Would you write out, word for word, each line of the records below from the top through the one holding "HookRequest (HeaderGet (q_Header"?

▸ **Exercise materials**:
==============================

(* ===== verification/Server.v ===== *)
(** * The routes (internal/app/server.go: Handler)

    The multiplexer behind the CSRF check.  The segments are those of a clean path (net/http
    redirects any other) and the last one is empty after a trailing slash, which no pattern but
    [GET /] takes; [GET] patterns also take [HEAD], and a method no pattern takes is refused,
    because [GET /] takes every path.  The answers of [crypto/rand] during a request are
    numbered; [patience] is how many ticks a client follows a log. *)

From S2P Require Import Prelude GoStrings GoTime Json Net Base64 Security BackupFormat Host Templates.
From S2P Require Import StoreTypes Executor Proxy BlueGreen Release Config Views Hub Preflight Operations Session.
From S2P Require Import StoreSettings StoreApplications StoreAccess StoreDeployments CICD Handlers.
From S2P Require Import Cloudflare Connector CloudflareHandlers Repositories Pages PageHandlers.

Definition hook_of (r : HTTPRequest) (id : string) : hook_request :=
  HookRequest (HeaderGet (q_Header r) "X-GitHub-Event") (HeaderGet (q_Header r) "X-Hub-Signature-256")
    (HeaderGet (q_Header r) "X-GitHub-Delivery") id (q_Body r).

Definition method_not_allowed : Reply := HTTPError 405 "Method Not Allowed".

Section server.
Context {H : Type} `{!Host H} `{!Crypto}.
Context (adapterOverride : gmap string (RuntimeAdapter H)) (proxyOverride : option (ProxyAdapter H)).
Context (serialize : database -> result string)
  (s3_put_object : S3Config -> s3_put -> H -> result unit * H).
Context (client : CloudflareAPI H) (cloudflared : CloudflaredConnector H).
Context (static : string -> option string) (patience : nat).
Context (zone : Duration) (config : Config) (e : Executor).

(** The actions on one application. *)
Definition application_action (random : nat -> result string) (r : HTTPRequest) (id action : string)
    : AM H Reply :=
  if (action =? "secrets")%string then saveSecret (random 0%nat) r id
  else if (action =? "configuration")%string then saveConfiguration r id
  else if (action =? "deploy")%string then deployApplication config r id
  else if (action =? "rollback")%string then rollbackApplication config r id
  else if (action =? "retry")%string then retryApplication config r id
  else if (action =? "automation")%string then updateApplicationAutomation r id
  else if (action =? "domain")%string then updateApplicationDomain client config r id
  else controlApplication adapterOverride proxyOverride e r id action.

Definition entropy_of (random : nat -> result string) : entropy :=
  Entropy (random 0%nat) (random 1%nat) (random 2%nat).
Definition cf_entropy_of (random : nat -> result string) : cf_entropy :=
  CfEntropy (random 0%nat) (random 1%nat) (random 2%nat).

Definition post_mux (random : nat -> result string) (r : HTTPRequest) : AM H Reply :=
  let refused := mret method_not_allowed in
  if existsb (fun s => (s =? "")%string) (q_Segments r) then refused else
  match q_Segments r with
  | [a] =>
    if (a =? "applications")%string
    then createApplication adapterOverride proxyOverride config r
    else if (a =? "setup")%string then setup (entropy_of random) r
    else if (a =? "unlock")%string then unlock zone (entropy_of random) r
    else if (a =? "lock")%string then lock r
    else refused
  | [a; b] =>
    if (a =? "operations")%string && (b =? "retention")%string
    then retention adapterOverride proxyOverride config e r
    else if (a =? "operations")%string && (b =? "cleanup-schedule")%string then updateCleanupSchedule r
    else if (a =? "operations")%string && (b =? "backup")%string
    then manualBackup serialize s3_put_object config (random 0%nat) r
    else if (a =? "repositories")%string && (b =? "folders")%string
    then createLocalRepositoryFolder config r
    else if (a =? "cloudflare")%string && (b =? "save")%string
    then saveCloudflareConfig client cloudflared (cf_entropy_of random) r
    else if (a =? "cloudflare")%string && (b =? "reconnect")%string then reconnectCloudflared cloudflared r
    else refused
  | [a; b; c] =>
    if (a =? "applications")%string then application_action random r b c
    else if (a =? "webhooks")%string && (b =? "github")%string then githubWebhook config (hook_of r c)
    else refused
  | [a; id; b; c] =>
    if (a =? "applications")%string && (b =? "cloudflare")%string && (c =? "sync")%string
    then syncAppCloudflareDNS client r id
    else refused
  | [a; id; b; name; c] =>
    if negb (a =? "applications")%string then refused
    else if (b =? "secrets")%string && (c =? "delete")%string then deleteSecret r id name
    else if (b =? "configuration")%string && (c =? "delete")%string then deleteConfiguration r id name
    else if (b =? "deployments")%string && (c =? "cancel")%string then cancelDeployment r id name
    else refused
  | _ => refused
  end.

(** The pages of one application. *)
Definition application_page (r : HTTPRequest) (id page : string) : AM H Reply :=
  if (page =? "secrets")%string then secretsPage r id
  else if (page =? "logs")%string then applicationLogs adapterOverride proxyOverride e r id
  else dashboard config r.
Definition deployment_page (r : HTTPRequest) (id deploymentID page : string) : AM H Reply :=
  if (page =? "diff")%string then deploymentDiff r id deploymentID
  else if (page =? "release-report")%string then releaseReport r id deploymentID
  else if (page =? "logs")%string then deploymentLogs config r id deploymentID
  else if (page =? "log-stream")%string then deploymentLogStream config patience r id deploymentID
  else dashboard config r.

Definition get_mux (r : HTTPRequest) : AM H Reply :=
  let home := dashboard config r in
  if existsb (fun s => (s =? "")%string) (q_Segments r) then home else
  match q_Segments r with
  | [a] =>
    if (a =? "healthz")%string then mret health
    else if (a =? "readyz")%string then ready
    else if (a =? "runtimez")%string then runtime_ready config
    else if (a =? "operations")%string then operations config r
    else if (a =? "setup")%string then setupForm
    else if (a =? "unlock")%string then unlockForm r
    else if (a =? "cloudflare")%string then renderCloudflareDashboard client cloudflared r
    else home
  | [a; b] =>
    if (a =? "api")%string && (b =? "nodes")%string then nodesAPI r
    else if (a =? "operations")%string && (b =? "logs")%string then operationLogs r
    else if (a =? "repositories")%string && (b =? "browse")%string then browseLocalRepositories config r
    else if (a =? "repositories")%string && (b =? "refs")%string then localRepositoryReferences config r
    else if (a =? "repositories")%string && (b =? "detect")%string then detectLocalRuntime config r
    else if (a =? "repositories")%string && (b =? "validate")%string then validateLocalRuntime config r
    else if (a =? "static")%string && (b =? "application-form.js")%string
    then staticScript static "static/application-form.js"
    else if (a =? "static")%string && (b =? "deployment-log.js")%string
    then staticScript static "static/deployment-log.js"
    else if (a =? "applications")%string then
      if (b =? "new")%string then applicationForm config r
      else applicationDetail adapterOverride proxyOverride config e r b
    else home
  | [a; b; c] =>
    if (a =? "applications")%string then application_page r b c
    else if (a =? "operations")%string && (b =? "retention")%string && (c =? "preview")%string
    then retentionPreview config r
    else home
  | [a; id; b; deploymentID; page] =>
    if (a =? "applications")%string && (b =? "deployments")%string
    then deployment_page r id deploymentID page else home
  | _ => home
  end.

Definition is_read (r : HTTPRequest) : bool := (q_Method r =? "GET")%string || (q_Method r =? "HEAD")%string.

Definition mux (random : nat -> result string) (r : HTTPRequest) : AM H Reply :=
  if (q_Method r =? "POST")%string then post_mux random r
  else if is_read r then get_mux r else mret method_not_allowed.

(** A request, from the middleware to its answer. *)
Definition serve (random : nat -> result string) (r : HTTPRequest) : AM H Reply :=
  csrfCheck config (mux random) r.
End server.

==============================

▸ **Exercise output**:
(* ===== verification/Server.v ===== *)
(** * The routes (internal/app/server.go: Handler)

    The multiplexer behind the CSRF check.  The segments are those of a clean path (net/http
    redirects any other) and the last one is empty after a trailing slash, which no pattern but
    [GET /] takes; [GET] patterns also take [HEAD], and a method no pattern takes is refused,
    because [GET /] takes every path.  The answers of [crypto/rand] during a request are
    numbered; [patience] is how many ticks a client follows a log. *)

From S2P Require Import Prelude GoStrings GoTime Json Net Base64 Security BackupFormat Host Templates.
From S2P Require Import StoreTypes Executor Proxy BlueGreen Release Config Views Hub Preflight Operations Session.
From S2P Require Import StoreSettings StoreApplications StoreAccess StoreDeployments CICD Handlers.
From S2P Require Import Cloudflare Connector CloudflareHandlers Repositories Pages PageHandlers.

Definition hook_of (r : HTTPRequest) (id : string) : hook_request :=
  HookRequest (HeaderGet (q_Header r) "X-GitHub-Event") (HeaderGet (q_Header r) "X-Hub-Signature-256")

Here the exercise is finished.